Now that we’ve got the basics down, let’s check out some recipes.

Fall – Apple Pie Cider

A little bit of fall spice adds depth to a nice, sweet apple cider.

Ingredients: Cider, fermented with Nottingham Ale Yeast (FG 1.008-1.016)

Ferment cider at 68F. At the start of cider fermentation, take 1oz of vodka per gallon of final volume and put it in a small jar with cinnamon sticks and cardamom seeds. When the cider reaches FG and holds steady for several days, strain the spices off the liquid tincture and dump it into your bottling bucket or keg before filling with cider. Package and carbonate with 2.5 volumes C02.

Winter – New England Style Cider

This classic style of type of cider uses brown sugar and raisins to ramp up the flavour and alcohol volume. Optionally, it can be aged on oak chips or in a barrel, but this is not necessary.

Ingredients: Cider, 1/2lb of brown sugar and ¼ cup of raisins per gallon, fermented with Cider Yeast (FG 1.000-1.006)
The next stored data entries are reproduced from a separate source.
(* ===== verification/RwLock.v ===== *)
(** * The distributed readers-writer lock (node-replication/src/nr/rwlock.rs)

    [RwLock] has one writer flag and one counter per reader thread.  Its
    operations are given twice: as functions that run to completion without
    interference (used by the replica), and as a transition system in which the
    atomic accesses of any number of threads interleave.  Accesses are
    sequentially consistent (on x86 every read-modify-write is a full fence; the
    code asks for less).

    The transition system carries the mutual-exclusion theorems; a thread that
    runs alone is shown to do what the sequential functions say.  [SimpleRwLock],
    the single-counter lock of the same file, follows. *)

From S2P Require Import Prelude Context Log.

(** [MAX_READER_THREADS]. *)
Definition MAX_READER_THREADS : nat := MAX_THREADS_PER_REPLICA.
#[global] Arguments MAX_READER_THREADS : simpl never.

(** [RwLock<T>]. *)
Record RwLock (T : Type) := mkRwLock {
  wlock : bool;
  rlock : list nat;
  rw_data : T;
}.
Arguments mkRwLock {T} _ _ _.
Arguments wlock {T} _.
Arguments rlock {T} _.
Arguments rw_data {T} _.

Section Ops.
Context {T : Type}.
Implicit Type l : RwLock T.

(** [RwLock::new]. *)
Definition rw_new (t : T) : RwLock T :=
  mkRwLock false (replicate MAX_READER_THREADS 0) t.

(** [RwLock::default]; [dt] is [T::default()]. *)
Definition rw_default (dt : T) : RwLock T :=
  mkRwLock false (replicate MAX_READER_THREADS 0) dt.

Definition set_wlock l (b : bool) : RwLock T := mkRwLock b (rlock l) (rw_data l).
Definition set_rlock l (v : list nat) : RwLock T := mkRwLock (wlock l) v (rw_data l).
Definition set_data l (t : T) : RwLock T := mkRwLock (wlock l) (rlock l) t.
Combine sugar and cider as noted above. Bake raisins for 20-30 mins at 200F to sanitize them and add to other ingredients in a sanitized fermenter. Ferment at 68F for 3-4 weeks. When gravity holds steady for several days, package and carbonate with 2.5 volumes CO2.

Spring – Session Cider

Simple and clean, this is your go-to cider for the first warm, sunny day of the Spring.

Ingredients: Cider, fermented with Cider Yeast (FG 1.000-1.006)
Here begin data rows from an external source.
Lemma read_sync_run f d0 p l hist t dh rh :
  log_inv f l hist -> rep_inv d0 p l hist t none none -> combiner p = 0 ->
  seq_run d0 hist.*1 = Ret (dh, rh) ->
  exists r p' l' t', read_sync f p l (get_ctail l) = Ret (r, p', l')
    /\ sync_post f d0 p l hist r p' l' t' /\ (r = Ok tt -> combiner p' = 0).
Proof.
  intros Hinv Hrep Hc Hrun. unfold get_ctail.
  destruct (decide (log_ctail l <= t)) as [Ht|Ht].
  { rewrite (read_sync_synced _ _ _ _ _ _ _ _ _ Hrep Ht). exists (Ok tt), p, l, t.
    split; [done|]. split; [|done]. split_and!; [apply log_frame_refl|by split|done..]. }
  unfold read_sync. cbn [read_sync_loop]. rewrite (synced_check _ _ _ _ _ _ _ _ Hrep). mon.
  destruct (Nat.leb_spec (log_ctail l) t); [lia|]. unfold try_combine.
  rewrite acquire_free by done.
  destruct (combine_none f d0 (set_combiner p 1) l hist t dh rh Hinv) as (r & p' & l' & E & Hs & Hcb);
    [by apply set_combiner_inv|done|done|].
  rewrite E. mon. destruct Hs as (H1 & [] & H3 & H4 & H5).
  exists r, p', l', (length hist). destruct r as [[]|e].
  - rewrite (synced_check _ _ _ _ _ _ _ _ H4). mon.
    destruct (Nat.leb_spec (log_ctail l) (length hist)); [|cbn in H5; lia].
    split; [done|]. split; [|by intros _; apply Hcb]. by split_and!; [|split|..].
  - split; [done|]. split; [|done]. by split_and!; [|split|..].
Qed.

(** [execute] is: bring the replica up to date, then read its copy. *)
Lemma execute_run f d0 p l hist t dh rh (o : RO) idx :
  log_inv f l hist -> rep_inv d0 p l hist t none none -> combiner p = 0 ->
  1 <= idx <= MAX_THREADS_PER_REPLICA -> seq_run d0 hist.*1 = Ret (dh, rh) ->
  exists r p' l' t', sync_post f d0 p l hist r p' l' t' /\ (r = Ok tt -> combiner p' = 0)
    /\ match r with
       | Ok _ => exists d rs, seq_run d0 (take t' hist).*1 = Ret (d, rs)
           /\ replica_execute f p l o idx = (fun z => (Ok z, p', l')) <$> dispatch d o
       | Err e => replica_execute f p l o idx = Ret (Err e, p', l')
       end.
Proof.
  intros Hinv Hrep Hc Hidx Hrun.
  destruct (read_sync_run f d0 p l hist t dh rh Hinv Hrep Hc Hrun)
    as (r & p' & l' & t' & E & Hs & Hcb).
  exists r, p', l', t'. split; [done|]. split; [done|].
  unfold replica_execute. rewrite E. mon. destruct r as [[]|e]; [|done].
  destruct Hs as (_ & _ & _ & [_ (d & rs & Hd & Hdata) _ _ _ _ _ _] & _).
  exists d, rs. split; [done|]. rewrite (read_dispatch_run _ d) by done.
  by destruct (dispatch d o).
Qed.

Lemma locked_sync_run f d0 p l hist t dh rh :
  log_inv f l hist -> rep_inv d0 p l hist t none none -> combiner p = 1 ->
  seq_run d0 hist.*1 = Ret (dh, rh) ->
  exists r p' l' t', locked_sync f p l = Ret (r, p', l') /\ sync_post f d0 p l hist r p' l' t'.
Proof.
  intros Hinv Hrep Hc Hrun. unfold locked_sync, get_ctail.
  rewrite (synced_check _ _ _ _ _ _ _ _ Hrep). mon.
  destruct (Nat.leb_spec (log_ctail l) t) as [Ht|Ht]; mon.
  - rewrite (synced_check _ _ _ _ _ _ _ _ Hrep). mon.
    destruct (Nat.leb_spec (log_ctail l) t); [|lia]. mon. cbn [rassert]. mon.
    rewrite (read_sync_synced _ _ _ _ _ _ _ _ _ Hrep) by done.
    exists (Ok tt), p, l, t. split; [done|].
    split_and!; [apply log_frame_refl|by split|done..].
  - destruct (combine_none f d0 p l hist t dh rh Hinv Hrep Hc Hrun) as (r & p' & l' & E & Hs & Hcb).
    rewrite E. mon. exists r, p', l', (length hist). pose proof Hs as (_ & [] & _ & H4 & H5).
    destruct r as [[]|e]; [|done].
    rewrite (synced_check _ _ _ _ _ _ _ _ H4). mon.
    destruct (Nat.leb_spec (log_ctail l) (length hist)); [|cbn in H5; lia]. cbn [rassert]. mon.
    rewrite (read_sync_synced _ _ _ _ _ _ _ _ _ H4) by done. done.
Qed.
Lemma nr_call_keeps f nr c nr' x : J nr -> nr_call f nr c = Ret (nr', x) -> J nr'.
Proof.
  intros Hj. destruct c; cbn [nr_call]; unfold nr_register, execute, execute_anchor, nr_sync;
    rewrite ?qpush_nil; mon; intros E; ret_inv E; try done.
  - ret_inv E0; [by eapply J_rep|done].
  - by eapply execute_mut_keeps.
  - eapply read_keeps; [|exact Hj|exact E0]. intros * ? ?. by eapply J_rep.
  - eapply read_keeps; [|exact Hj|exact E0]. intros * ? ?. by eapply J_rep.
  - by eapply J_rep.
Qed.
End Keep.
Ferment cider at 68F for 3-4 weeks. When gravity nears finish and holds steady for several days, back-sweeten with 1 cup per gallon (or to personal taste) store-bought apple juice, package and carbonate with 3.5 volumes CO2.

Summer – Dry-Hopped Cider

For the hoppy beer lover, this is a must-try. It’s crisp and citrusy with a light apple backbone.

Ingredients:  Cider, fermented with Champagne Yeast (FG 0.996-1.002), 0.6oz Citra hops per gallon.

Ferment cider at 68F. When gravity nears finish and holds steady for several days, put your hops in a tightly-bound muslin bag and place into the cider. After 5 days remove the hops, back-sweeten with ½ cup per gallon store-bought apple juice, then package and carbonate with 3.5 volumes C02.